[[ Data extracts open ]]

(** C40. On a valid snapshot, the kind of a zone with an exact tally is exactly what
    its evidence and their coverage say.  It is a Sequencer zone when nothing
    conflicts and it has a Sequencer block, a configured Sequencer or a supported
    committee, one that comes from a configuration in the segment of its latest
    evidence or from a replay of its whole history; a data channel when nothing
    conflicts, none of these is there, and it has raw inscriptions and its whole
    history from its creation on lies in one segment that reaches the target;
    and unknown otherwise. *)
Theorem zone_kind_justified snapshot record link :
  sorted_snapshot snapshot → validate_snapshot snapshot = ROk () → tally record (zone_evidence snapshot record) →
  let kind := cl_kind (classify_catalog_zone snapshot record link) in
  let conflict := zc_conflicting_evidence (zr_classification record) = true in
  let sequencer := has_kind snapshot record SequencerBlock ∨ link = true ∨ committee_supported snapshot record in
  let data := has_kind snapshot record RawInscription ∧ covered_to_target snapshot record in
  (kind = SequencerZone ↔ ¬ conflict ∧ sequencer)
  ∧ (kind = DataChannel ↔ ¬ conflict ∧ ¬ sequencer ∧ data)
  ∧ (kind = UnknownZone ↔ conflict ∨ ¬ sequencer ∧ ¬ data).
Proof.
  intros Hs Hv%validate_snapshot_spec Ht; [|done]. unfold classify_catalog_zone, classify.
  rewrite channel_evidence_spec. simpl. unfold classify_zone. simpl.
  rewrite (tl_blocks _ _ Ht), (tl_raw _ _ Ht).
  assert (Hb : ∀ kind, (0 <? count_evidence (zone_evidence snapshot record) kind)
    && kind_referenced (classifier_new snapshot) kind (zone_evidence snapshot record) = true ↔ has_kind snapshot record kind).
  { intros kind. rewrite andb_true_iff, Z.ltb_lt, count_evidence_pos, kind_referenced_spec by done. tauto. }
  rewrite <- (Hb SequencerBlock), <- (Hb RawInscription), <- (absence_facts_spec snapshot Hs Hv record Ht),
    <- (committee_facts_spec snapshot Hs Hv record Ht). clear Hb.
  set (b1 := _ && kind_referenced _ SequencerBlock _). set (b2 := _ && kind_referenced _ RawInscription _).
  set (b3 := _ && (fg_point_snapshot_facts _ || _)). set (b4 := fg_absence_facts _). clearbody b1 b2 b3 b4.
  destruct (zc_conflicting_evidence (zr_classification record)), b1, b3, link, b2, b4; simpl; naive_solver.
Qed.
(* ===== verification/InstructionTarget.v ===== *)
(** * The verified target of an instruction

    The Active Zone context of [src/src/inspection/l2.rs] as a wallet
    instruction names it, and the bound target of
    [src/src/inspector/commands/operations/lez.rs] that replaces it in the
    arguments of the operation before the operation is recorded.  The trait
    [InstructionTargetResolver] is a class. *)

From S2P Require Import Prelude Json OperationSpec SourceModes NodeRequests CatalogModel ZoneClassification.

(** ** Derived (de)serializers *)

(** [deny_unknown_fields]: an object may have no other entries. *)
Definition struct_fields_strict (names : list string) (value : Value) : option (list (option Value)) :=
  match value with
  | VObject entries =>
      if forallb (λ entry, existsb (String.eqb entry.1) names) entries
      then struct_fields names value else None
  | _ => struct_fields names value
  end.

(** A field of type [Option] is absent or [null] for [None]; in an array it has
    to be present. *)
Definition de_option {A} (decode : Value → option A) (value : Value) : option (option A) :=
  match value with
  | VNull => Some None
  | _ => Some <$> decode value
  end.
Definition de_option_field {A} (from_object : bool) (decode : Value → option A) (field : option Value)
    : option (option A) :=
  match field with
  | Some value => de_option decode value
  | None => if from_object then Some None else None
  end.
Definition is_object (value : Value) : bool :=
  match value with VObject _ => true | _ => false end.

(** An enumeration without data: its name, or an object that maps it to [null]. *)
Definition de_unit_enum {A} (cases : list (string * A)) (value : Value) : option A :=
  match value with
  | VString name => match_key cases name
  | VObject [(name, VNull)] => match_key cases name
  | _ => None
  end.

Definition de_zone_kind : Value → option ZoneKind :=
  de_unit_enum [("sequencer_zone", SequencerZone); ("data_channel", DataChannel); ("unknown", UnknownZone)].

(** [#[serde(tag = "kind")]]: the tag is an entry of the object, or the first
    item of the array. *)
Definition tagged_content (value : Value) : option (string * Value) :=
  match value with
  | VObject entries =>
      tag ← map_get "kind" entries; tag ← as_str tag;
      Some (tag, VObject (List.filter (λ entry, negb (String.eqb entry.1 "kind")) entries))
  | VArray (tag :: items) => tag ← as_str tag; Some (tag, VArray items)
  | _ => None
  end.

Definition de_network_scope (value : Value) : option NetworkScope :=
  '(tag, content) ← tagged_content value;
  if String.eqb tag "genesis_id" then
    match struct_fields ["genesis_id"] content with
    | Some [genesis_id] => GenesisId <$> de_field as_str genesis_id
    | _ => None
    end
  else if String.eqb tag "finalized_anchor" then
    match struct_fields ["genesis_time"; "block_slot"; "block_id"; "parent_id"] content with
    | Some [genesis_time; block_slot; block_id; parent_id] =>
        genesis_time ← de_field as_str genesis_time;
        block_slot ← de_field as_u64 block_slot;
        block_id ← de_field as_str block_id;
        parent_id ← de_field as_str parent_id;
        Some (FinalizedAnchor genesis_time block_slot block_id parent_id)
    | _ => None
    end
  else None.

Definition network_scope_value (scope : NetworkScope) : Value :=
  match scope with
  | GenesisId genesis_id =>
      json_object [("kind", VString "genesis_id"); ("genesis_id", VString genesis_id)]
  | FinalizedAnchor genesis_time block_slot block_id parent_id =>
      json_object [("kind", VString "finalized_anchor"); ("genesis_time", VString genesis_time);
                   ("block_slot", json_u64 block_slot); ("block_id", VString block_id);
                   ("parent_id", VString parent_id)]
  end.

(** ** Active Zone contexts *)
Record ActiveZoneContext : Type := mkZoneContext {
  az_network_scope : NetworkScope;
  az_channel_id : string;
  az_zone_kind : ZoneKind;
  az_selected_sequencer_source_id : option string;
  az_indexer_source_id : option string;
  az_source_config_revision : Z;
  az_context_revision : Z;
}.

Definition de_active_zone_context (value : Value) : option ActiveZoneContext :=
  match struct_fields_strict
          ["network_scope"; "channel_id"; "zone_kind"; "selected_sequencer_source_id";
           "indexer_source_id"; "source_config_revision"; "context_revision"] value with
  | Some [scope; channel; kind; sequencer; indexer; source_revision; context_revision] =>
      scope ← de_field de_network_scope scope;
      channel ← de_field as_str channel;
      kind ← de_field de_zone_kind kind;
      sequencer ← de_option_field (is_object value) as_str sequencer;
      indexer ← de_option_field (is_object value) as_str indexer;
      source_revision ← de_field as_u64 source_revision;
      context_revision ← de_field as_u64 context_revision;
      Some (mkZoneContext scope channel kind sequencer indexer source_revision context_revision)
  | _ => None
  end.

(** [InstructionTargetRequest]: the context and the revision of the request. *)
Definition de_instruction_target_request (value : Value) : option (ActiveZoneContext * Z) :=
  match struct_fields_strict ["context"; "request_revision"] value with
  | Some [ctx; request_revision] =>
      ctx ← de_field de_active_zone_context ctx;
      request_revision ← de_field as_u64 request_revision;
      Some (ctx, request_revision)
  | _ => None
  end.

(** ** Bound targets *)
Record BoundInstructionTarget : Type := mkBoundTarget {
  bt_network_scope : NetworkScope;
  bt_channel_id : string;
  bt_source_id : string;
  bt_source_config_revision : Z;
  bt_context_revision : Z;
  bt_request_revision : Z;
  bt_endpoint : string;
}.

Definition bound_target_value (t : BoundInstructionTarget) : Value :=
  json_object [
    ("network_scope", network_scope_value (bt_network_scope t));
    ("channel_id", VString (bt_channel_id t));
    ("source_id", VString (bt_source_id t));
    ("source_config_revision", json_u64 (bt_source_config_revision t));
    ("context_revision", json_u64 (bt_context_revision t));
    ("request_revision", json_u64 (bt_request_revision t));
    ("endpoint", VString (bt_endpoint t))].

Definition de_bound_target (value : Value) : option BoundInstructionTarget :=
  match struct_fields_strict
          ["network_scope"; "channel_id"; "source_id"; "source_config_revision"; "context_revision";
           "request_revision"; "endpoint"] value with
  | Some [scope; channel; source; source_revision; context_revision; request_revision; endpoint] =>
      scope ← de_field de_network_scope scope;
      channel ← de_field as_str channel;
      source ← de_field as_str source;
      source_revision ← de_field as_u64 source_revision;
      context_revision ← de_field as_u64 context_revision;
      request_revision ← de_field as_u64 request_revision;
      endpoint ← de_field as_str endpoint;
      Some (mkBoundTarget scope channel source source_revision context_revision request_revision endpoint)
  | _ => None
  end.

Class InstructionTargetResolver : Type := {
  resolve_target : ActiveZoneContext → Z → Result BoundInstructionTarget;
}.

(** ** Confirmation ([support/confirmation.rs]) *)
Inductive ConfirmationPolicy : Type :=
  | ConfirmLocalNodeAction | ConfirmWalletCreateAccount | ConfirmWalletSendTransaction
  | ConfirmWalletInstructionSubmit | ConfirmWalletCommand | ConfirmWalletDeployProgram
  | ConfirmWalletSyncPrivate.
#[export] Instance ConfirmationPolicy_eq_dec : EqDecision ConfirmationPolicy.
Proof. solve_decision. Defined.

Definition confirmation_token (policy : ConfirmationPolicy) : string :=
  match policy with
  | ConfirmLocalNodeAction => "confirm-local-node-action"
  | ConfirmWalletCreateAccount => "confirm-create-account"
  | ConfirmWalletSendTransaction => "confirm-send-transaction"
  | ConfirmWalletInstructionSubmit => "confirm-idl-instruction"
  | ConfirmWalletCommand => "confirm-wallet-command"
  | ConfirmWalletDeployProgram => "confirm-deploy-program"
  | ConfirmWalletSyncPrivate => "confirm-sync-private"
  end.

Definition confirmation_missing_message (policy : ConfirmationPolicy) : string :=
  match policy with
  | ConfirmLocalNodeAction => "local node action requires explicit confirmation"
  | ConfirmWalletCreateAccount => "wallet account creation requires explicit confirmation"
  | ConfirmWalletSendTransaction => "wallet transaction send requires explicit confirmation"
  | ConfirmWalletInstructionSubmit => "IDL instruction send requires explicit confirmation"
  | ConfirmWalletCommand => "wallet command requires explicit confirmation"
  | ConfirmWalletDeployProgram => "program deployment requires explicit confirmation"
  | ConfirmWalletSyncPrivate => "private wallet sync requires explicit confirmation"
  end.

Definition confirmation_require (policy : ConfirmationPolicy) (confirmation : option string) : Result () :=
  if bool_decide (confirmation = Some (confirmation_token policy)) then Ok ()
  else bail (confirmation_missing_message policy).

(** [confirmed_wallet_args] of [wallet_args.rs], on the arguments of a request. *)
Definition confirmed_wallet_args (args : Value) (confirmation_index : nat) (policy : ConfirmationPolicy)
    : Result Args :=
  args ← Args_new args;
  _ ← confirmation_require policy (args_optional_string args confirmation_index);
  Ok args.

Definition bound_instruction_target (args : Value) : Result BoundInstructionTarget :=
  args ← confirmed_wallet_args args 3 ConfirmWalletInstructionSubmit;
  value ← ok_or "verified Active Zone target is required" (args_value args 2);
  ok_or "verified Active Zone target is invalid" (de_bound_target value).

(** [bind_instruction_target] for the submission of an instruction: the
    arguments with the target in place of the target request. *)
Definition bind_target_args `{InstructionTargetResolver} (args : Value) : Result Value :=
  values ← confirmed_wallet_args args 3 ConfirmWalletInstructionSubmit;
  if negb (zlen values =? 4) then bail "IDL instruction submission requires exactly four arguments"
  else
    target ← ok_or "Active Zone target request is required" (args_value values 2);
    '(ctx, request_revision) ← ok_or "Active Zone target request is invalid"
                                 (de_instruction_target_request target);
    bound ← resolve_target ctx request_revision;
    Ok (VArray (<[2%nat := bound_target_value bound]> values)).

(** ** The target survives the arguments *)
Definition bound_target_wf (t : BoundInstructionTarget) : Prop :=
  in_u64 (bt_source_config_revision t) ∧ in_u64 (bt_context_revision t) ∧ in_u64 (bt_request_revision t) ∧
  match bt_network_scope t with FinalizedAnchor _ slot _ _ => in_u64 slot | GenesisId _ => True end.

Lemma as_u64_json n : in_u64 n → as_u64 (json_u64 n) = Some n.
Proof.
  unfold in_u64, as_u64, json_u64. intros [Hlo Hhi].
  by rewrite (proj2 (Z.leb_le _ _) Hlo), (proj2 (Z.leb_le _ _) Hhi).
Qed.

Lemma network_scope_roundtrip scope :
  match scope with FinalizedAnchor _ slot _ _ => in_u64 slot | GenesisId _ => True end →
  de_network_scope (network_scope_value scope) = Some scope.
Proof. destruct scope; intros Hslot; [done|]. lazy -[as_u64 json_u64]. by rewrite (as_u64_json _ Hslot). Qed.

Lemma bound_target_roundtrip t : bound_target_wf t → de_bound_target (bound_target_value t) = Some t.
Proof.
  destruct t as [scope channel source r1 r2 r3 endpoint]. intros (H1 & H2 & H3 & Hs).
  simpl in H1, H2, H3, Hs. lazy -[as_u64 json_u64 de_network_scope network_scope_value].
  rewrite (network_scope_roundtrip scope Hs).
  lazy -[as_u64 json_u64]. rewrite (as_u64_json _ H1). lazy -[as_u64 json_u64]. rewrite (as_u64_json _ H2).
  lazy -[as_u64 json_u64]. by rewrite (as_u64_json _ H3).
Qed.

[[ Data extracts closed ]]

■ Directions for this task
From the listing above, the lines starting with the one that has "rewrite <- (Hb" and running through the one that has "(field : option Value)" should be copied exactly, ends included.

■ Solution below
  rewrite <- (Hb SequencerBlock), <- (Hb RawInscription), <- (absence_facts_spec snapshot Hs Hv record Ht),
    <- (committee_facts_spec snapshot Hs Hv record Ht). clear Hb.
  set (b1 := _ && kind_referenced _ SequencerBlock _). set (b2 := _ && kind_referenced _ RawInscription _).
  set (b3 := _ && (fg_point_snapshot_facts _ || _)). set (b4 := fg_absence_facts _). clearbody b1 b2 b3 b4.
  destruct (zc_conflicting_evidence (zr_classification record)), b1, b3, link, b2, b4; simpl; naive_solver.
Qed.
(* ===== verification/InstructionTarget.v ===== *)
(** * The verified target of an instruction

    The Active Zone context of [src/src/inspection/l2.rs] as a wallet
    instruction names it, and the bound target of
    [src/src/inspector/commands/operations/lez.rs] that replaces it in the
    arguments of the operation before the operation is recorded.  The trait
    [InstructionTargetResolver] is a class. *)

From S2P Require Import Prelude Json OperationSpec SourceModes NodeRequests CatalogModel ZoneClassification.

(** ** Derived (de)serializers *)

(** [deny_unknown_fields]: an object may have no other entries. *)
Definition struct_fields_strict (names : list string) (value : Value) : option (list (option Value)) :=
  match value with
  | VObject entries =>
      if forallb (λ entry, existsb (String.eqb entry.1) names) entries
      then struct_fields names value else None
  | _ => struct_fields names value
  end.

(** A field of type [Option] is absent or [null] for [None]; in an array it has
    to be present. *)
Definition de_option {A} (decode : Value → option A) (value : Value) : option (option A) :=
  match value with
  | VNull => Some None
  | _ => Some <$> decode value
  end.
Definition de_option_field {A} (from_object : bool) (decode : Value → option A) (field : option Value)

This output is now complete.